* [TO DO] Track down every line below that holds "outside" and copy it.

* [RECORDS PROVIDED]
(** * Steam price tracker: change detection, notification gate and history

    A shallow embedding of [steam_checker.py] (module [SteamChecker]) and of
    its earlier variant [api-steam.py] (module [ApiSteam]).

    What the scripts get from the outside world is an explicit input of the
    model: the outcome of reading the history file, of each HTTP request and
    of each reading of the clock.  Logging and [time.sleep] change nothing
    that the scripts read back and are left out. *)

From Stdlib Require Import ZArith String List Bool Lia Sorted.
From stdpp Require Import base gmap strings list fin_maps.

Local Open Scope string_scope.
Local Open Scope Z_scope.

(** ** Exceptions *)

(** The exceptions that the library calls of the scripts raise. *)
Inductive exn : Type :=
  | ConnectionError      (* requests: no connection, time-out, bad URL *)
  | HTTPError            (* requests: [raise_for_status] *)
  | MissingSchema        (* requests: a URL without [http://] *)
  | LocationParseError   (* urllib3: a host name that cannot be parsed *)
  | RequestsJSONDecodeError  (* requests: [response.json()], body is not JSON *)
  | JSONDecodeError      (* json: [json.load] on a malformed document *)
  | OSError              (* [open]: permissions, directory in place of file *)
  | UnicodeDecodeError   (* text file whose bytes are not valid in its encoding *)
  | KeyError (key : string)
  | TypeError.

(** The classes that the [except] clauses of the scripts name. *)
Inductive exn_class : Type :=
  | RequestException
  | JSONDecodeErrorClass
  | IOError
  | KeyErrorClass
  | ExceptionClass.

(** [isinstance e c]: Python's class hierarchy.  [RequestException] derives
    from [IOError]; [JSONDecodeError] and [UnicodeDecodeError] both derive
    from [ValueError], and neither from the other; urllib3's
    [LocationParseError] is a [ValueError] too, and no [RequestException]. *)
Definition isinstance (e : exn) (c : exn_class) : bool :=
  match c, e with
  | ExceptionClass, _ => true
  | RequestException,
    (ConnectionError | HTTPError | MissingSchema | RequestsJSONDecodeError) => true
  | IOError,
    (ConnectionError | HTTPError | MissingSchema | RequestsJSONDecodeError
     | OSError) => true
  | JSONDecodeErrorClass, (JSONDecodeError | RequestsJSONDecodeError) => true
  | KeyErrorClass, KeyError _ => true
  | _, _ => false
  end.

(** An [except (c1, c2, ...)] clause. *)
Definition caught_by (clause : list exn_class) (e : exn) : bool :=
  existsb (isinstance e) clause.

Inductive result (A : Type) : Type :=
  | Ok (a : A)
  | Raise (e : exn).
Arguments Ok {A} a.
Arguments Raise {A} e.

(** ** A state monad in which a raised exception keeps the mutations made
    before it, as in Python. *)

Definition M (St A : Type) : Type := St -> St * result A.

Definition ret {St A} (a : A) : M St A := fun s => (s, Ok a).

Definition bind {St A B} (m : M St A) (k : A -> M St B) : M St B :=
  fun s =>
    match m s with
    | (s', Ok a) => k a s'
    | (s', Raise e) => (s', Raise e)
    end.

Definition raise {St A} (e : exn) : M St A := fun s => (s, Raise e).

Definition lift {St A} (r : result A) : M St A := fun s => (s, r).

Definition modify {St} (f : St -> St) : M St unit := fun s => (f s, Ok tt).

Definition gets {St A} (f : St -> A) : M St A := fun s => (s, Ok (f s)).

(** [try: body except clause: handler], one handler after the other; an
    exception that no clause names propagates. *)
Fixpoint pick_handler {St A} (e : exn)
    (handlers : list (list exn_class * M St A)) : M St A :=
  match handlers with
  | [] => raise e
  | (clause, h) :: rest =>
      if caught_by clause e then h else pick_handler e rest
  end.

Definition try_except {St A} (body : M St A)
    (handlers : list (list exn_class * M St A)) : M St A :=
  fun s =>
    match body s with
    | (s', Ok a) => (s', Ok a)
    | (s', Raise e) => pick_handler e handlers s'
    end.

Declare Scope py_scope.
Delimit Scope py_scope with py.
Notation "x <- c1 ;; c2" := (bind c1 (fun x => c2))
  (at level 100, c1 at next level, right associativity) : py_scope.
Notation "c1 ;;; c2" := (bind c1 (fun _ => c2))
  (at level 100, right associativity) : py_scope.

(** ** Data *)

(** [price_info = app_data["price_overview"]], a JSON object: each key may
    be missing. *)
Record PriceInfo : Type := {
  final : option Z;
  final_formatted : option string;
  pi_discount_percent : option Z;
  initial_formatted : option string
}.

(** [app_data = data[app_id]["data"]]. *)
Record AppData : Type := {
  is_free : option bool;
  price_overview : option PriceInfo
}.

(** [data[app_id]]. *)
Record AppEntry : Type := {
  success : option bool;
  data : option AppData
}.

(** The four locals that the price branch of [check_steam_prices] sets. *)
Record Observation : Type := {
  current_price : Z;
  price_formatted : string;
  discount_percent : Z;
  original_price_formatted : string
}.

(** One value of [precios_vistos.json], a JSON object.  The keys are those
    that either script reads or writes; a key may be missing. *)
Record HistoryRecord : Type := {
  last_price : option Z;
  last_discount : option Z;
  last_notification : option string;
  name : option string;
  last_checked : option string;
  last_update : option string
}.

(** One value of [all_apps_data]. *)
Record AppSummary : Type := {
  s_name : string;
  s_current_price : Z;
  s_price_formatted : string;
  s_original_price_formatted : string;
  s_discount_percent : Z;
  s_last_checked : string
}.

(** A number or [float('inf')]. *)
Inductive ext : Type :=
  | Fin (z : Z)
  | Inf.

(** [x < y] for an integer [x]. *)
Definition lt_ext (x : Z) (y : ext) : bool :=
  match y with
  | Fin z => x <? z
  | Inf => true
  end.

(** [d.get(key, default)]. *)
Definition get {A} (field : option A) (default : A) : A :=
  match field with
  | Some v => v
  | None => default
  end.

(** [history[app_id].get("last_price", float('inf'))]. *)
Definition get_last_price (r : HistoryRecord) : ext :=
  match last_price r with
  | Some z => Fin z
  | None => Inf
  end.

(** ** The outside world *)

(** [requests.get(...)], [raise_for_status()] and [response.json()]. *)
Inductive GetResult : Type :=
  | GetRaises (e : exn)
  | GetJson (body : gmap string AppEntry).

(** [requests.post(...)]: a response with its status code, or an exception:
    one of [requests], or one that [requests] lets through, such as the
    [LocationParseError] of urllib3 for a host with an over-long label. *)
Inductive PostResult : Type :=
  | PostStatus (status_code : Z)
  | PostRaises (e : exn).

(** What one iteration of the loop over the products meets: the two HTTP
    exchanges and the readings of [datetime.now().isoformat()], in the order
    of the source. *)
Record ProductEnv : Type := {
  get_result : GetResult;
  post_result : PostResult;
  now_checked : string;
  now_notified : string;
  now_updated : string
}.

(** The history file: missing, or there with what [open] and [json.load]
    make of it. *)
Inductive FileState : Type :=
  | Absent
  | Present (read : result (gmap string HistoryRecord)).

(** The arguments of one call of [send_discord_notification]. *)
Record NotifyCall : Type := {
  n_message : string;
  n_app_name : string;
  n_current_price : string;
  n_discount_percent : Z;
  n_original_price : string;
  n_app_id : option string
}.

(** [if x:] for a string that may be [None]. *)
Definition truthy (x : option string) : bool :=
  match x with
  | Some s => negb (String.eqb s "")
  | None => false
  end.

(** ** steam_checker.py *)

Module SteamChecker.

Record Config : Type := {
  apps : list (string * string);
  region : string;
  language : string;
  min_discount_percent : Z
}.

(** The JSON document that one call of [send_discord_notification] posts. *)
Record Payload : Type := {
  p_description : string;
  p_color : Z;
  p_url : string;
  p_app_name : string;
  p_discount_percent : Z;
  p_current_price : string;
  p_original_price : option string
}.

(** The locals of [check_steam_prices] that the loop mutates, and what the
    run has done to the outside world so far. *)
Record State : Type := {
  history : gmap string HistoryRecord;
  all_apps_data : gmap string AppSummary;
  apps_checked : nat;
  notifications_sent : nat;
  notifier_calls : list NotifyCall;
  posts : list Payload;
  save_calls : list (gmap string HistoryRecord)
}.

Definition initial : State :=
  {| history := ∅; all_apps_data := ∅; apps_checked := 0;
     notifications_sent := 0; notifier_calls := []; posts := [];
     save_calls := [] |}.

Definition set_history (h : gmap string HistoryRecord) (s : State) : State :=
  {| history := h; all_apps_data := all_apps_data s;
     apps_checked := apps_checked s;
     notifications_sent := notifications_sent s;
     notifier_calls := notifier_calls s; posts := posts s;
     save_calls := save_calls s |}.

Definition set_all_apps_data (a : gmap string AppSummary) (s : State) : State :=
  {| history := history s; all_apps_data := a;
     apps_checked := apps_checked s;
     notifications_sent := notifications_sent s;
     notifier_calls := notifier_calls s; posts := posts s;
     save_calls := save_calls s |}.

Definition incr_apps_checked (s : State) : State :=
  {| history := history s; all_apps_data := all_apps_data s;
     apps_checked := S (apps_checked s);
     notifications_sent := notifications_sent s;
     notifier_calls := notifier_calls s; posts := posts s;
     save_calls := save_calls s |}.

Definition incr_notifications_sent (s : State) : State :=
  {| history := history s; all_apps_data := all_apps_data s;
     apps_checked := apps_checked s;
     notifications_sent := S (notifications_sent s);
     notifier_calls := notifier_calls s; posts := posts s;
     save_calls := save_calls s |}.

Definition record_call (c : NotifyCall) (s : State) : State :=
  {| history := history s; all_apps_data := all_apps_data s;
     apps_checked := apps_checked s;
     notifications_sent := notifications_sent s;
     notifier_calls := notifier_calls s ++ [c]; posts := posts s;
     save_calls := save_calls s |}.

Definition record_post (p : Payload) (s : State) : State :=
  {| history := history s; all_apps_data := all_apps_data s;
     apps_checked := apps_checked s;
     notifications_sent := notifications_sent s;
     notifier_calls := notifier_calls s; posts := posts s ++ [p];
     save_calls := save_calls s |}.

Definition record_save (h : gmap string HistoryRecord) (s : State) : State :=
  {| history := history s; all_apps_data := all_apps_data s;
     apps_checked := apps_checked s;
     notifications_sent := notifications_sent s;
     notifier_calls := notifier_calls s; posts := posts s;
     save_calls := save_calls s ++ [h] |}.

(** What a run of the script meets. *)
Record World : Type := {
  webhook_url : option string;       (* os.environ.get("DISCORD_WEBHOOK_URL") *)
  db_file : FileState;               (* precios_vistos.json when the run starts *)
  save_result : option exn;          (* what writing the file raises, if anything *)
  oracle : string -> ProductEnv      (* per product id *)
}.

* [PROBLEM SOLUTION]
    What the scripts get from the outside world is an explicit input of the
(** ** The outside world *)
    run has done to the outside world so far. *)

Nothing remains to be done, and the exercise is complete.